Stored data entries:
══════════
(** * DisasterRelief: the disaster event and fund lifecycle ledger

    A shallow embedding of the [DisasterRelief] contract of
    [smart-contracts/BlockAidToken.sol] (Solidity ^0.8.0), followed by the
    properties of the ledger: fund-pool accounting, fingerprint uniqueness,
    severity thresholds, verification, fund creation, input validation,
    atomicity of rejected calls, donations and access control.

    Conventions of the embedding:
    - [uint256] and [address] values are binary naturals ([N]); Solidity 0.8
      arithmetic is checked, so [++] and [+] revert with [Panic(0x11)] when
      the result does not fit in 256 bits;
    - a [mapping] is a finite map read with the type's zero value as default;
    - a contract function is a computation in a state-and-failure monad; a
      failing [require] aborts the call, and the transaction wrapper
      [execute] restores the state the call started from;
    - [emit] appends to the transaction log kept beside the storage;
    - of the imported OpenZeppelin bases, Ownable contributes the owner, its
      [onlyOwner] modifier and the two ownership functions, and
      ReentrancyGuard the [nonReentrant] modifier with its status flag.

    Line numbers refer to [smart-contracts/BlockAidToken.sol]. *)

From Stdlib Require Import NArith Lia List String.
From stdpp Require Import gmap strings list fin_maps.

Local Open Scope string_scope.
Local Open Scope N_scope.

(** ** Value types *)

Abbreviation address := N (only parsing).
Abbreviation uint256 := N (only parsing).

Definition MAX_UINT256 : N := 2 ^ 256 - 1.
Definition MAX_ADDRESS : N := 2 ^ 160 - 1.

Inductive DisasterType := FLOOD | EARTHQUAKE | CYCLONE | LANDSLIDE.
Inductive SeverityLevel := LOW | MEDIUM | HIGH.
Inductive FundStatus := PENDING | APPROVED | DISTRIBUTED | REJECTED.

Definition FundStatus_eqb (a b : FundStatus) : bool :=
  match a, b with
  | PENDING, PENDING | APPROVED, APPROVED
  | DISTRIBUTED, DISTRIBUTED | REJECTED, REJECTED => true
  | _, _ => false
  end.


(** ** Structs

    Field names carry a prefix because [eventId], [timestamp] and [status]
    occur in more than one struct. *)

Record DisasterEvent := mkDisasterEvent {
  ev_eventId : uint256;
  ev_disasterType : DisasterType;
  ev_location : string;
  ev_timestamp : uint256;
  ev_imageHash : string;
  ev_severityScore : uint256;
  ev_severityLevel : SeverityLevel;
  ev_reportedBy : address;
  ev_isVerified : bool;
  ev_estimatedAffected : uint256;
  ev_infrastructureDamage : uint256;
  ev_impactArea : uint256
}.

Record FundTransaction := mkFundTransaction {
  tx_transactionId : uint256;
  tx_eventId : uint256;
  tx_donor : address;
  tx_amount : uint256;
  tx_timestamp : uint256;
  tx_status : FundStatus;
  tx_purpose : string;
  tx_isBlockchainVerified : bool
}.

Record DisasterFund := mkDisasterFund {
  fd_fundId : uint256;
  fd_eventId : uint256;
  fd_totalAmount : uint256;
  fd_distributedAmount : uint256;
  fd_createdAt : uint256;
  fd_approvedBy : address;
  fd_status : FundStatus
}.

(** Zero values, read from a mapping slot that was never written. *)
Definition zeroEvent : DisasterEvent :=
  mkDisasterEvent 0 FLOOD EmptyString 0 EmptyString 0 LOW 0 false 0 0 0.
Definition zeroTransaction : FundTransaction :=
  mkFundTransaction 0 0 0 0 0 PENDING EmptyString false.
Definition zeroFund : DisasterFund :=
  mkDisasterFund 0 0 0 0 0 0 PENDING.

Definition ev_set_isVerified (b : bool) (e : DisasterEvent) : DisasterEvent :=
  mkDisasterEvent (ev_eventId e) (ev_disasterType e) (ev_location e)
    (ev_timestamp e) (ev_imageHash e) (ev_severityScore e) (ev_severityLevel e)
    (ev_reportedBy e) b (ev_estimatedAffected e) (ev_infrastructureDamage e)
    (ev_impactArea e).

Definition fd_set_distributedAmount (v : uint256) (f : DisasterFund) : DisasterFund :=
  mkDisasterFund (fd_fundId f) (fd_eventId f) (fd_totalAmount f) v
    (fd_createdAt f) (fd_approvedBy f) (fd_status f).

Definition fd_set_status (st : FundStatus) (f : DisasterFund) : DisasterFund :=
  mkDisasterFund (fd_fundId f) (fd_eventId f) (fd_totalAmount f)
    (fd_distributedAmount f) (fd_createdAt f) (fd_approvedBy f) st.

(** ** Log entries (the contract's [event] declarations) *)

Inductive Log :=
| DisasterEventCreated (eventId : uint256) (disasterType : DisasterType)
    (location : string) (severityScore : uint256) (reportedBy : address)
| DisasterEventVerified (eventId : uint256) (isVerified : bool)
| FundDonated (transactionId eventId : uint256) (donor : address) (amount : uint256)
| FundApproved (fundId eventId amount : uint256) (approvedBy : address)
| FundDistributed (fundId eventId amount : uint256)
| OwnershipTransferred (previousOwner newOwner : address).

(** ** Ledger state

    The contract's state variables, the two variables it inherits from the
    imported OpenZeppelin bases ([_owner] of Ownable, [_status] of
    ReentrancyGuard, where [true] stands for _ENTERED), the contract's own
    address and ether balance, and the log. *)

Record State := mkState {
  _owner : address;
  _status : bool;
  eventCounter : uint256;
  transactionCounter : uint256;
  fundCounter : uint256;
  disasterEvents : gmap N DisasterEvent;
  fundTransactions : gmap N FundTransaction;
  disasterFunds : gmap N DisasterFund;
  processedImageHashes : gmap string bool;
  authorizedOfficials : gmap N bool;
  allEventIds : list uint256;
  allTransactionIds : list uint256;
  self : address;
  balance : N;
  emitted : list Log
}.

Definition set_owner (v : address) (s : State) : State :=
  mkState v (_status s) (eventCounter s) (transactionCounter s) (fundCounter s)
    (disasterEvents s) (fundTransactions s) (disasterFunds s)
    (processedImageHashes s) (authorizedOfficials s) (allEventIds s)
    (allTransactionIds s) (self s) (balance s) (emitted s).

Definition set_status (v : bool) (s : State) : State :=
  mkState (_owner s) v (eventCounter s) (transactionCounter s) (fundCounter s)
    (disasterEvents s) (fundTransactions s) (disasterFunds s)
    (processedImageHashes s) (authorizedOfficials s) (allEventIds s)
    (allTransactionIds s) (self s) (balance s) (emitted s).

Definition set_eventCounter (v : uint256) (s : State) : State :=
  mkState (_owner s) (_status s) v (transactionCounter s) (fundCounter s)
    (disasterEvents s) (fundTransactions s) (disasterFunds s)
    (processedImageHashes s) (authorizedOfficials s) (allEventIds s)
    (allTransactionIds s) (self s) (balance s) (emitted s).

Definition set_transactionCounter (v : uint256) (s : State) : State :=
  mkState (_owner s) (_status s) (eventCounter s) v (fundCounter s)
    (disasterEvents s) (fundTransactions s) (disasterFunds s)
    (processedImageHashes s) (authorizedOfficials s) (allEventIds s)
    (allTransactionIds s) (self s) (balance s) (emitted s).

Definition set_fundCounter (v : uint256) (s : State) : State :=
  mkState (_owner s) (_status s) (eventCounter s) (transactionCounter s) v
    (disasterEvents s) (fundTransactions s) (disasterFunds s)
    (processedImageHashes s) (authorizedOfficials s) (allEventIds s)
    (allTransactionIds s) (self s) (balance s) (emitted s).

Definition set_disasterEvents (v : gmap N DisasterEvent) (s : State) : State :=
  mkState (_owner s) (_status s) (eventCounter s) (transactionCounter s)
    (fundCounter s) v (fundTransactions s) (disasterFunds s)
    (processedImageHashes s) (authorizedOfficials s) (allEventIds s)
    (allTransactionIds s) (self s) (balance s) (emitted s).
══════════
*What to work on*:
Among the records above, repeat exactly the line with "(disasterType : DisasterType)", the line with "(isVerified : bool)", and every line in between, and only those.

*Result of this exercise*:
| DisasterEventCreated (eventId : uint256) (disasterType : DisasterType)
    (location : string) (severityScore : uint256) (reportedBy : address)
| DisasterEventVerified (eventId : uint256) (isVerified : bool)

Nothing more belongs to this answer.